Selon toujours M. Sama, la Covid-19 a eu un impact négatif sur l’artisanat qui a un marché international. Désormais, tout se fait sur commande ou en ligne, parce que le tourisme, l’hôtellerie et les agences de voyage sont concernés par les conséquences du coronavirus. Malgré l’encouragement de l’Etat, ils ne sont pas nombreux, les Burkinabè qui consomment les produits d’artisanat local.

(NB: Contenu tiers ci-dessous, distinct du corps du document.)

(** X21.  A project load either completes or raises the alert "Invalid
    project file".  It completes exactly when the parse succeeds and the
    project, its [cutoutData] and its [settings] are neither [undefined] nor
    [null]; nothing else is checked.  Then no alert is raised, the mode
    becomes VIEW_3D, and the cutout, the image source (the cutout's
    [textureUrl]) and the eight settings are the values read from the file,
    [undefined] where the file lacks one.  When the alert is raised, the mode
    and the eight settings are those from before. *)
Theorem X21_project_load_outcome :
  forall (parsed : option JsValue) (s : AppState),
    (exists project cd url,
        parsed = Some project
        /\ getProp project "cutoutData" = Some cd
        /\ getProp cd "textureUrl" = Some url
        /\ isNullish (propOr project "settings") = false
        /\ onProjectRead parsed s
           = (loadedState url cd (propOr project "settings"), []))
    \/ (snd (onProjectRead parsed s) = [AppAlert "Invalid project file"]
        /\ (parsed = None
            \/ exists project,
                 parsed = Some project
                 /\ (isNullish project = true
                     \/ isNullish (propOr project "cutoutData") = true
                     \/ isNullish (propOr project "settings") = true))
        /\ mode (fst (onProjectRead parsed s)) = mode s
        /\ thickness (fst (onProjectRead parsed s)) = thickness s
        /\ extrusionColor (fst (onProjectRead parsed s)) = extrusionColor s
        /\ bevelEnabled (fst (onProjectRead parsed s)) = bevelEnabled s
        /\ bevelSize (fst (onProjectRead parsed s)) = bevelSize s
        /\ isIso (fst (onProjectRead parsed s)) = isIso s
        /\ fov (fst (onProjectRead parsed s)) = fov s
        /\ lightIntensity (fst (onProjectRead parsed s)) = lightIntensity s
        /\ lightColor (fst (onProjectRead parsed s)) = lightColor s).
Proof.
  intros [project|] s; [|right; simpl; repeat split; auto].
  unfold onProjectRead. rewrite loadBlock_result.
  destruct (getProp project "cutoutData") as [cd|] eqn:E1.
  - assert (Hcd : propOr project "cutoutData" = cd) by (unfold propOr; rewrite E1; reflexivity).
    destruct (getProp cd "textureUrl") as [url|] eqn:E2.
    + destruct (isNullish (propOr project "settings")) eqn:E3.
      * right. simpl. split; [reflexivity|]. split; [|repeat split].
        right. exists project. split; [reflexivity|]. right; right; exact E3.
      * left. exists project, cd, url. repeat split; auto.
    + right. simpl. split; [reflexivity|]. split; [|repeat split].
      right. exists project. split; [reflexivity|]. right; left.
      rewrite Hcd. apply getProp_nullish in E2. exact E2.
  - right. simpl. split; [reflexivity|]. split; [|repeat split].
    right. exists project. split; [reflexivity|]. left.
    apply getProp_nullish in E1. exact E1.
Qed.

(** X22.  A rejected load is not atomic.  Nothing is changed when the parse
    fails or the project is [null]; but a project whose [cutoutData] is
    missing or [null] has already replaced the cutout of the state by that
    value, and a project with a cutout and without [settings] has already
    replaced both the cutout and the image source, when the alert is
    raised. *)
Theorem X22_rejected_load_is_not_atomic :
  forall (s : AppState),
    onProjectRead None s = (s, [AppAlert "Invalid project file"])
    /\ onProjectRead (Some JNull) s = (s, [AppAlert "Invalid project file"])
    /\ (forall project cd,
          getProp project "cutoutData" = Some cd ->
          isNullish cd = true ->
          onProjectRead (Some project) s
          = (setCutoutData cd s, [AppAlert "Invalid project file"]))
    /\ (forall project cd url,
          getProp project "cutoutData" = Some cd ->
          getProp cd "textureUrl" = Some url ->
          isNullish (propOr project "settings") = true ->
          onProjectRead (Some project) s
          = (setImageSrc url (setCutoutData cd s),
             [AppAlert "Invalid project file"])).
Proof.
  intros s. split; [reflexivity|]. split; [reflexivity|]. split.
  - intros project cd E1 Hn. unfold onProjectRead. rewrite loadBlock_result, E1.
    rewrite (proj2 (getProp_nullish cd "textureUrl") Hn). reflexivity.
  - intros project cd url E1 E2 E3. unfold onProjectRead.
    rewrite loadBlock_result, E1, E2, E3. reflexivity.
Qed.

Lemma X22_rejected_load_is_not_atomic_witness :
  getProp projectWithoutSettings "cutoutData" = Some (jsOfCutout scenarioData)
  /\ getProp (jsOfCutout scenarioData) "textureUrl" = Some (JStr "photo.png")
  /\ isNullish (propOr projectWithoutSettings "settings") = true
  /\ onProjectRead (Some projectWithoutSettings) initialApp
     = (setImageSrc (JStr "photo.png")
          (setCutoutData (jsOfCutout scenarioData) initialApp),
        [AppAlert "Invalid project file"])
  /\ getProp (JObj []) "cutoutData" = Some JUndefined
  /\ isNullish JUndefined = true
  /\ cutoutData (fst (onProjectRead (Some (JObj [])) initialApp)) = JUndefined.
Proof.
  assert (E1 : getProp projectWithoutSettings "cutoutData"
               = Some (jsOfCutout scenarioData)) by reflexivity.
  assert (E2 : getProp (jsOfCutout scenarioData) "textureUrl"
               = Some (JStr "photo.png")) by reflexivity.
  assert (E3 : isNullish (propOr projectWithoutSettings "settings") = true)
    by reflexivity.
  assert (E4 : getProp (JObj []) "cutoutData" = Some JUndefined) by reflexivity.
  destruct (X22_rejected_load_is_not_atomic initialApp) as (_ & _ & H3 & H4).
  split; [exact E1|]. split; [exact E2|]. split; [exact E3|].
  split; [exact (H4 _ _ _ E1 E2 E3)|].
  split; [exact E4|]. split; [reflexivity|].
  rewrite (H3 _ _ E4 eq_refl). reflexivity.
Defined.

B. Lucien Madinatol, maroquinier au Village artisanal confie : « Nous avons pris un coup. Depuis le mois de mars de l’année dernière, plus rien ne va. Nous n’arrivons même pas à vendre le quart de ce que nous vendions avant. Ce qui fait que les artisans n’arrivent pas à honorer leurs charges vis-à-vis de l’Administration. Nous avons une autonomie de gestion. Donc, nous vivons des loyers et quelques ristournes. Mais actuellement, les gens n’arrivent plus à vendre. Il n’y a pas de clients. La plupart de nos clients sont des expatriés ou des étrangers. Nous, les Burkinabè, nous vivons aujourd’hui la même situation. La priorité c’est de se nourrir. Nous ne savons pas comment ça va se terminer. Nous prions Dieu que la maladie régresse, sinon nous sommes au bord du gouffre. »

B. Lucien Madinatol

M. Madinatol confie que l’insécurité a certes joué négativement sur l’artisanat, mais que les effets de la Covid-19 ont été plus dévastateurs pour ce secteur d’activité. « Nous avons même fermé un mois à cause de la maladie. A notre retour, ça continue», a-t-il déclaré. Et d’ajouter qu’avant la crise de la Covid, il y avait des foires à l’extérieur et les artisans faisaient de bonne affaires. Mais, souffle notre interlocuteur : « jusque-là, nous n’avons pas reçu de l’aide des autorités. Juste des promesses. Il faut que nos autorités pensent à nous, comme elles pensent aux autres. C’est notre Administration qui nous a payé 3 mois d’électricité. Mais nos problèmes persistent toujours. Nous sommes toujours endettés ».
Le gestionnaire du village explique que, jusqu’à présent, rien n’est fait au niveau de l’Etat pour accompagner le monde artisanal dans cette épreuve qu’il traverse. Seule l’Ambassade du Luxembourg a apporté son soutien aux artisans : Une somme de 9 620 000 Francs CFA, des sacs de riz, de l’huile et des cache-nez.
L’Ambassade a également pris en charge certains ateliers. Quant à l’ensemble des travailleurs du Village artisanal, ils lancent un cri de cœur aux autorités afin qu’elles leur viennent en aide. Ils proposent que l’Etat organise quelques foires et des activités qui leur permettront d’exposer leurs articles.